Stiftung Warentest untersucht Antivirenprogramme: Hunderte Schadsoftware getestet

Das Verbrauchermagazin Stiftung Warentest hat 28 Antivirenprogramme untersucht. 19 davon sind für Windows ausgelegt, neun weitere für MacOS von Apple. Zusätzlich wird auch das Standard Windows-Programm, der Microsoft Windows Defender, unter die Lupe genommen. Wie auch beim Webcam-Test, legt das Verbrauchermagazin für die Untersuchung verschiedene Kriterien fest, die unterschiedlich gewichtet werden.

Oberste Priorität: Der Schutz! Klar, denn schließlich ist das die Hauptaufgabe eines Antivirenprogramms. Unterschieden wird dabei zwischen dem „Schutz vor Schadsoftware“ und dem „Phishing-Schutz“. Stiftung Warentest geht dafür extra auf hunderte von Webseiten, auf denen Angreifer, wie Verschlüsselungstrojaner, lauern. Auch 600 Seiten, die Zugangsdaten abgreifen, werden besucht. Dabei behalten die Tester die Reaktion der Antivirenprogramme im Blick.

Neben dem Schutz wird auch die Handhabung der Antivirenprogramme von Stiftung Warentest untersucht. Die Rechnerbelastung, also wie sich beispielsweise die Hochfahrzeit des Computers verändert, ist das dritte Kriterium für das Ergebnis, das im Vergleich zum Strom-Schock beim Router-Test wesentlich besser ausfällt!

Antivirenprogramme bei Stiftung Warentest: Testsieger hält Computer sauber

Die Ergebnisse von Stiftung Warentest zeigen deutlich: Es gibt Unterschiede in der Geschwindigkeit der Erkennung von Viren und andere Schadsoftware. Und: auch die Antiviren-Software mit den besten Noten weist erhebliche Mängel bei der Datenschutzerklärung auf. Generell schneiden die Windows-Programme im Test besser ab, wenn auch nur leicht. Die beiden Testsieger der jeweiligen Betriebssysteme:

  • „One Individual“ von Avast für Windows – Note: gut (1,6)
  • „Antivirus Free for Windows“ von Bitdefender für Windows – Note: gut (1,6)
  • „Antivirus for Mac“ von Bitdefender für MacOS – Note: gut (1,9)
  • „Safe (Mac)„ von F-Secure für MacOS – Note: gut (1,9)
  • Das komplette Test-Ergebnis für Antivirenprogramme gibt es bei Stiftung Warentest (Bezahlschranke).

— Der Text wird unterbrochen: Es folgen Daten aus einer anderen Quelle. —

(* ===== verification/TakerWitness.v ===== *)
(** * Concrete runs of the XMR taker, and of both parties

    The theorems of [TakerProofs] and [Protocol] at runs in the sample world, and
    runs that show defects of the code. *)

From stdpp Require Import base gmap list strings.
From Stdlib Require Import ZArith Strings.Byte.
From S2P Require Import Prelude Coins RefApd Types TypesProofs Bytes Swap SwapProofs Offers Crypto CryptoProofs Contracts External SampleWorld Maker MakerInstance TraceLogic MakerProofs MakerWitness Taker TakerProofs Protocol.

Open Scope Z_scope.
Open Scope go_scope.

Module TakerWitness.
Import MakerProofs Taker TakerProofs Protocol.

Abbreviation offerID := MakerWitness.offerID.

(** ** The taker of the same swap: 0.5 ETH for 2.5 XMR *)

Definition takerSecret : bytes := leEncode 32 78.

Definition takerKeyPair : KeysAndProof :=
  match GenerateKeysAndProof (Ok takerSecret) with
  | Done (Ok kp) => kp
  | _ => sampleKeys
  end.

Definition takerInfo (st : Status) : Info :=
  NewInfo 5 5 "maker" offerID ProvidesETH (apdNew 5 (-1)) (apdNew 25 (-1)) (Some (apdNew 2 (-1)))
    EthAssetETH st 2990.

Definition takerSys (st : Status) : Sys :=
  mkSys _ _ 0 [] (mkManager _ {[ 0%nat := takerInfo st ]} 1 {[ offerID := 0%nat ]} ∅ ∅ ∅ 0) ∅.

Definition halfETH : EthAssetAmount := WeiAmount (apdNew (5 * 10 ^ 17) 0).

(** A taker's swap that has sent its keys. *)
Definition takerState (next : EventType) (events : list Event) (chs : gmap nat errChan) : swapState :=
  mkState _ _ 0 false halfETH (Some (kpProof takerKeyPair)) (Some (kpSecp256k1 takerKeyPair))
    (Some (kpPrivate takerKeyPair)) (Some (kpPublic takerKeyPair)) None None None zeroAddress 2990 EmptyHash None
    0 0 next false events chs (size chs) false false false false.

Definition takerStart : TS := mkTS _ _ (takerSys ExpectingKeys) (takerState EventKeysReceivedType [] ∅).

(** The contract swap of these two parties. *)
Definition theSwap : SwapCreatorSwap :=
  mkSwap takerAddr makerAddr (Secp256k1_Keccak256 (kpSecp256k1 sampleKeys))
    (Secp256k1_Keccak256 (kpSecp256k1 takerKeyPair)) 1700003600 1700007200 EthAssetETH (5 * 10 ^ 17) 7.

#[local] Instance theWorld : World := worldWith (MakerWitness.receiptOf theSwap).

(** The maker's answer. *)
Definition makerMsg : SendKeysMessage :=
  mkSendKeys _ EmptyHash (Some (apdNew 25 (-1))) (Some (pkSpend (kpPublic sampleKeys)))
    (Some (kpView (kpPrivate sampleKeys))) (proofBytes (kpProof sampleKeys)) (kpSecp256k1 sampleKeys) makerAddr.

Lemma ETH_locked_only_after_checks_witness :
  ∃ i c ans pre post,
    infos (mgr (sys takerStart)) !! info (sst takerStart) = Some i ∧ lockTerms makerMsg i (sst takerStart) c ∧
    newObs takerStart (handleSendKeysMessage makerMsg takerStart).2 = post ++ Obs c ans :: pre ∧
    forallb noLock pre = true ∧ forallb noLock post = true ∧
    (∃ vk spend, skPublicSpendKey makerMsg = Some spend ∧ skPrivateViewKey makerMsg = Some vk ∧
      Obs (PutCounterpartySwapKeys (iOfferID i) spend vk) (Ok tt) ∈ pre).
Proof. apply (ETH_locked_only_after_checks makerMsg takerStart). vm_compute. reflexivity. Defined.

(** The keys arrive, the ETH is locked, the XMR is seen, the contract is set to ready. *)
Definition s1 : TS := (runOp (OpMessage (MsgSendKeys makerMsg)) takerStart).2.
Definition s2 : TS := (runHandleEvent s1).2.
Definition s3 : TS := (runOp (OpCheckXMR 3) s2).2.
Definition s4 : TS := (runHandleEvent s3).2.

Lemma handled s :
  match (runHandleEvent s).1 with Done _ => true | _ => false end = true → step (true, s) (true, (runHandleEvent s).2).
Proof. intros E. pose proof (step_handle s) as Hs. by rewrite E in Hs. Qed.

Lemma taker_steps : rtc step (true, takerStart) (true, s4).
Proof.
  apply (rtc_l _ _ (true, s1)); [exact (step_op true (OpMessage (MsgSendKeys makerMsg)) takerStart) |].
  apply (rtc_l _ _ (true, s2)); [apply (handled s1); vm_compute; reflexivity |].
  apply (rtc_l _ _ (true, s3)); [exact (step_op true (OpCheckXMR 3) s2) |].
  apply (rtc_l _ _ (true, s4)); [apply (handled s3); vm_compute; reflexivity |].
  apply rtc_refl.
Qed.

Lemma ready_only_after_XMR_seen_witness :
  existsb isReady (newObs takerStart s4) = true ∧
  ∀ post o pre, newObs takerStart s4 = post ++ o :: pre → isReady o = true →
    seenInAccount takerStart pre.
Proof.
  split; [vm_compute; reflexivity |].
  exact (ready_only_after_XMR_seen takerStart s4 true taker_steps eq_refl).
Defined.

(** ** Refunding: a swap whose ETH is locked exits before t1 *)

Definition lockedState (next : EventType) (events : list Event) (chs : gmap nat errChan) : swapState :=
  setT1 (timeUnix 1700003600) (setT2 (timeUnix 1700007200) (setContractSwap (Some theSwap)
    (setContractSwapID (MakerWitness.idOf theSwap) (setFundsLocked true (takerState next events chs))))).

Definition lockedTaker : TS := mkTS _ _ (takerSys ETHLocked) (lockedState EventXMRLockedType [] ∅).

(** The observations before the refund. *)
Definition beforeRefund : list obs :=
  match list_find (fun o => isRefund o = true) (newObs lockedTaker (exit lockedTaker).2) with
  | Some (n, _) => drop (S n) (newObs lockedTaker (exit lockedTaker).2)
  | None => []
  end.

Lemma exit_refunds_within_window_witness :
  ∃ post o, newObs lockedTaker (exit lockedTaker).2 = post ++ o :: beforeRefund ∧ isRefund o = true ∧
    refundWindow (contractSwapID (sst lockedTaker)) (t1 (sst lockedTaker)) (t2 (sst lockedTaker)) beforeRefund.
Proof.
  unfold beforeRefund.
  destruct (list_find (fun o => isRefund o = true) (newObs lockedTaker (exit lockedTaker).2)) as [[n o]|] eqn:E.
  - apply list_find_Some in E as (Hn & Ho & _). apply take_drop_middle in Hn.
    exists (take n (newObs lockedTaker (exit lockedTaker).2)), o. split; [done |]. split; [done |].
    destruct (exit_refunds_within_window lockedTaker (take n (newObs lockedTaker (exit lockedTaker).2))
      (drop (S n) (newObs lockedTaker (exit lockedTaker).2)) o) as [Hw|[_ Hq]]; done.
  - exfalso. assert (existsb isRefund (newObs lockedTaker (exit lockedTaker).2) = true) as Hx
      by (vm_compute; reflexivity).
    apply existsb_exists in Hx as (o & Hin & Ho). apply list_find_None in E.
    rewrite List.Forall_forall in E. by apply (E o).
Defined.

(** ** Both parties *)

Definition makerStart : Maker.MS := MakerWitness.start.

Definition run {S A} (m : prog S A) (s : S) (d : A) : A := match (m s).1 with Done a => a | _ => d end.

Definition msgA : SendKeysMessage := run makeSendKeysMessage takerStart makerMsg.
Definition m1 : Maker.MS := (MakerInstance.handleSendKeysMessage msgA makerStart).2.
Definition msgB : SendKeysMessage := run MakerInstance.makeSendKeysMessage m1 makerMsg.
Definition m2 : Maker.MS := (MakerInstance.makeSendKeysMessage m1).2.
Definition resp : NotifyETHLocked :=
  match (handleSendKeysMessage msgB takerStart).1 with Done (Ok r) => r | _ => MakerWitness.msgOf theSwap end.
Definition t2' : TS := (handleSendKeysMessage msgB takerStart).2.

(** A run that completes, as an equation. *)
Lemma run_eq {S A} (m : prog S A) s d :
  match (m s).1 with Done _ => true | _ => false end = true → m s = (Done (run m s d), (m s).2).
Proof. unfold run. by destruct (m s) as [[a|?| |] s']. Qed.

Lemma makerHas : makerKeys (Maker.sst makerStart) (kpPrivate sampleKeys).
Proof.
  split; [reflexivity |]. apply (f_equal Some), (GenerateKeysAndProof_public _ _ sampleKeys_generated).
Qed.

Lemma takerGenerated : GenerateKeysAndProof (Ok takerSecret) = Done (Ok takerKeyPair).
Proof.
  unfold takerKeyPair. assert (match GenerateKeysAndProof (Ok takerSecret) with Done (Ok _) => True | _ => False end)
    by (vm_compute; exact I).
  destruct (GenerateKeysAndProof (Ok takerSecret)) as [[kp|]| | |]; done.
Qed.

Lemma takerHas : takerKeys (sst takerStart) (kpPrivate takerKeyPair).
Proof. split; [reflexivity |]. apply (f_equal Some), (GenerateKeysAndProof_public _ _ takerGenerated). Qed.

Lemma handshake_exchanges_keys_witness :
  exchanged (Maker.sst m2) (sst t2') (kpPrivate takerKeyPair) (kpPrivate sampleKeys).
Proof.
  apply (handshake_exchanges_keys (kpPrivate takerKeyPair) (kpPrivate sampleKeys) makerStart m1 m2
    takerStart takerStart t2' msgA msgB resp makerHas takerHas).
  - exact (run_eq makeSendKeysMessage takerStart makerMsg eq_refl).
  - unfold m1. assert (match (MakerInstance.handleSendKeysMessage msgA makerStart).1 with
      Done (Ok _) => true | _ => false end = true) as Hb by (vm_compute; reflexivity).
    destruct (MakerInstance.handleSendKeysMessage msgA makerStart) as [[[[]|]|?| |] s']; done.
  - apply run_eq. vm_compute. reflexivity.
  - unfold resp, t2'. assert (match (handleSendKeysMessage msgB takerStart).1 with
      Done (Ok _) => true | _ => false end = true) as Hb by (vm_compute; reflexivity).
    destruct (handleSendKeysMessage msgB takerStart) as [[[r|]|?| |] s']; done.
Defined.

(** The two swaps after the exchange. *)
Definition makerEx : Maker.MS :=
  Maker.mkMS _ _ (Maker.sys makerStart)
    (Maker.setXmrtakerPublicSpendKey (Some (Public (kpSpend (kpPrivate takerKeyPair))))
      (Maker.setXmrtakerPrivateViewKey (Some (kpView (kpPrivate takerKeyPair))) (Maker.sst makerStart))).
Definition takerEx : TS :=
  mkTS _ _ (takerSys ContractReady)
    (setXmrmakerPublicSpendKey (Some (Public (kpSpend (kpPrivate sampleKeys))))
      (setXmrmakerPrivateViewKey (Some (kpView (kpPrivate sampleKeys))) (lockedState EventETHClaimedType [] ∅))).

Definition account : bytes :=
  match PublicKeyPair_Address (SumSpendAndViewKeys
    (NewPublicKeyPair (Public (kpSpend (kpPrivate takerKeyPair))) (Public (kpView (kpPrivate takerKeyPair))))
    (PrivateKeyPair_PublicKeyPair (kpPrivate sampleKeys))) Env with
  | Done a => a
  | _ => []
  end.

Lemma parties_share_the_account_witness :
  (∃ vk, expectedXMRLockAccount takerEx = (Done (account, vk), takerEx)) ∧
  forallb (opensAt account) (newObs takerEx (claimMonero (kpSpend (kpPrivate sampleKeys)) takerEx).2) = true ∧
  forallb (opensAt account)
    (newObs makerEx (Maker.reclaimMonero (kpSpend (kpPrivate takerKeyPair)) makerEx).2) = true.
Proof.
  apply (parties_share_the_account (kpPrivate takerKeyPair) (kpPrivate sampleKeys) makerEx takerEx account).
  - split; [exact takerHas | exact makerHas | reflexivity..].
  - eexists _, _, _. split; [reflexivity |]. split; [reflexivity |]. split; [exact (proj2 makerHas) | reflexivity].
Defined.

(** ** Runs that show defects *)

(** *** A lock transaction whose receipt does not arrive *)

Section no_receipt.
#[local] Instance noReceipt : World := {|
  answer := fun A _ c =>
    match c in call B return B with
    | WaitForReceipt _ => Err (errorf "context deadline exceeded")
    | c' => goodAnswer (MakerWitness.receiptOf theSwap) _ c'
    end;
  Env := Stagenet;
  SwapCreatorAddr := contractAt;
  SwapTimeout := Hour
|}.

Definition keysCame : TS := (runHandleEvent (runOp (OpMessage (MsgSendKeys makerMsg)) takerStart).2).2.
Definition streamGone : TS := (runHandleEvent (runOp OpStreamClosed keysCame).2).2.

(** The transaction that locks the ETH is sent, the wait for its receipt fails, and when
    the maker's stream closes the swap is filed as aborted and its recovery data is
    given up; no refund was sent. *)
Example pending_lock_is_aborted :
  existsb isLock (newObs takerStart streamGone) = true ∧
  (iStatus <$> infos (mgr (sys streamGone)) !! 0%nat) = Some CompletedAbort ∧
  ongoing (mgr (sys streamGone)) !! offerID = None ∧
  existsb isRefund (newObs takerStart streamGone) = false.
Proof. repeat apply conj; vm_compute; reflexivity. Qed.

End no_receipt.

(** *** Waiting for t2 *)

Section between_timeouts.

(** The chain's clock is between t1 and t2. *)
#[local] Instance betweenTimeouts : World := {|
  answer := fun A _ c =>
    match c in call B return B with
    | LatestBlockTimestamp => Ok (timeUnix 1700005000)
    | c' => goodAnswer (MakerWitness.receiptOf theSwap) _ c'
    end;
  Env := Stagenet;
  SwapCreatorAddr := contractAt;
  SwapTimeout := Hour
|}.

Definition waitingWith (events : list Event) : TS :=
  mkTS _ _ (takerSys ETHLocked)
    (lockedState EventXMRLockedType events
       {[ 0%nat := mkErrChan None false; 1%nat := mkErrChan None false ]}).

(** The goroutine that looks for the XMR still runs: when it finds them while [exit]
    waits for t2, the daemon panics. *)
Example XMR_seen_while_waiting_panics :
  (runHandleEvent (waitingWith [EventExit 0; EventXMRLocked 1])).1 =
    Panicked "got unexpected event while waiting for Claimed/T2".
Proof. vm_compute. reflexivity. Qed.

(** The sender of an event that [exit] consumes while it waits is never answered. *)
Example event_while_waiting_unanswered :
  let s := (runHandleEvent (waitingWith [EventExit 0; EventExit 1])).2 in
  cancelled (sst s) = true ∧ errChs (sst s) !! 0%nat = Some (mkErrChan (Some None) true) ∧
  errChs (sst s) !! 1%nat = Some (mkErrChan None false).
Proof. repeat apply conj; vm_compute; reflexivity. Qed.

(** A timer's event that comes while [exit] waits makes the taker refund at once, in the
    window in which only the maker may claim: no time after t2 was seen or waited for. *)
Example timer_event_refunds_between_timeouts :
  let s := waitingWith [EventExit 0; EventShouldRefund 1] in
  let new := newObs s (runHandleEvent s).2 in
  existsb isRefund new = true ∧
  forallb (fun o => match o with Obs (WaitForTimestamp _) _ => false | _ => true end) new = true ∧
  t1 (sst s) < timeUnix 1700005000 < t2 (sst s).
Proof. repeat apply conj; vm_compute; reflexivity. Qed.

End between_timeouts.

(** *** Two errors for one event *)

Section failing_db.
#[local] Instance failingDb : World := {|
  answer := fun A _ c =>
    match c in call B return B with
    | PutContractSwapInfo _ _ => Err (errorf "disk full")
    | PutSwap _ => Err (errorf "disk full")
    | c' => goodAnswer (MakerWitness.receiptOf theSwap) _ c'
    end;
  Env := Stagenet;
  SwapCreatorAddr := contractAt;
  SwapTimeout := Hour
|}.

(** The ETH is locked, but neither the contract swap nor the status can be stored: the
    handler sends a second error on a channel that is read once, and the swap's event
    loop stops for ever. *)
Example two_errors_block_the_handler :
  let s := (runOp (OpMessage (MsgSendKeys makerMsg)) takerStart).2 in
  (runHandleEvent s).1 = Blocked ∧ fundsLocked (sst (runHandleEvent s).2) = true.
Proof. repeat apply conj; vm_compute; reflexivity. Qed.

End failing_db.

End TakerWitness.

Spannend: Die Antivirenprogramme von Kaspersky werden von Stiftung Warentest nicht bewertet. Als Grund nennt das Verbrauchermagazin eine Warnung des Bundesamts für Sicherheit in der Informationstechnik vom 15. März 2022. Darin wird vor der Software des russischen Anbieters gewarnt, was immernoch gilt.

Vergleich Windows und MacOS: Dieses Betriebssystem ist sicherer

Stiftung Warentest im Antivirenprogramm-Test auch Tipps, wie man sich selbst vor Phishing schützen kann. Hinter dem Begriff steckt eine der großen Gefahren im Netz: Betrüger versuchen über Mails und Messenger-Nachrichten, wie auch bei Betrügereien auf Whatsapp, die User auf Seiten zu locken, die wiederum gezielt Daten abgreifen. Zwar sind Apple-Computer mit dem Betriebssystem MacOS weniger gefährdet, aber auch nicht gänzlich unbedroht. Antivirenprogramme schützen – besonders die, die bei Stiftung Warentest gut abschneiden.

Interessant auch: Der Windows Defender, der mit dem Betriebssystem auf dem Rechner landet, erreicht nur ein „befriedigend“ im Test. Das liegt unter anderem daran, dass er zu oft auch ungefährliche Programm als Gefahr sieht, aber auch daran, dass der Phishing-Schutz nur beim Browser „Microsoft Edge“ funktioniert. Ein Tipp von Stiftung Warentest: Windows Defender nutzen, aber mit Mozilla Firefox surfen. Da ist der Phishing-Schutz integriert.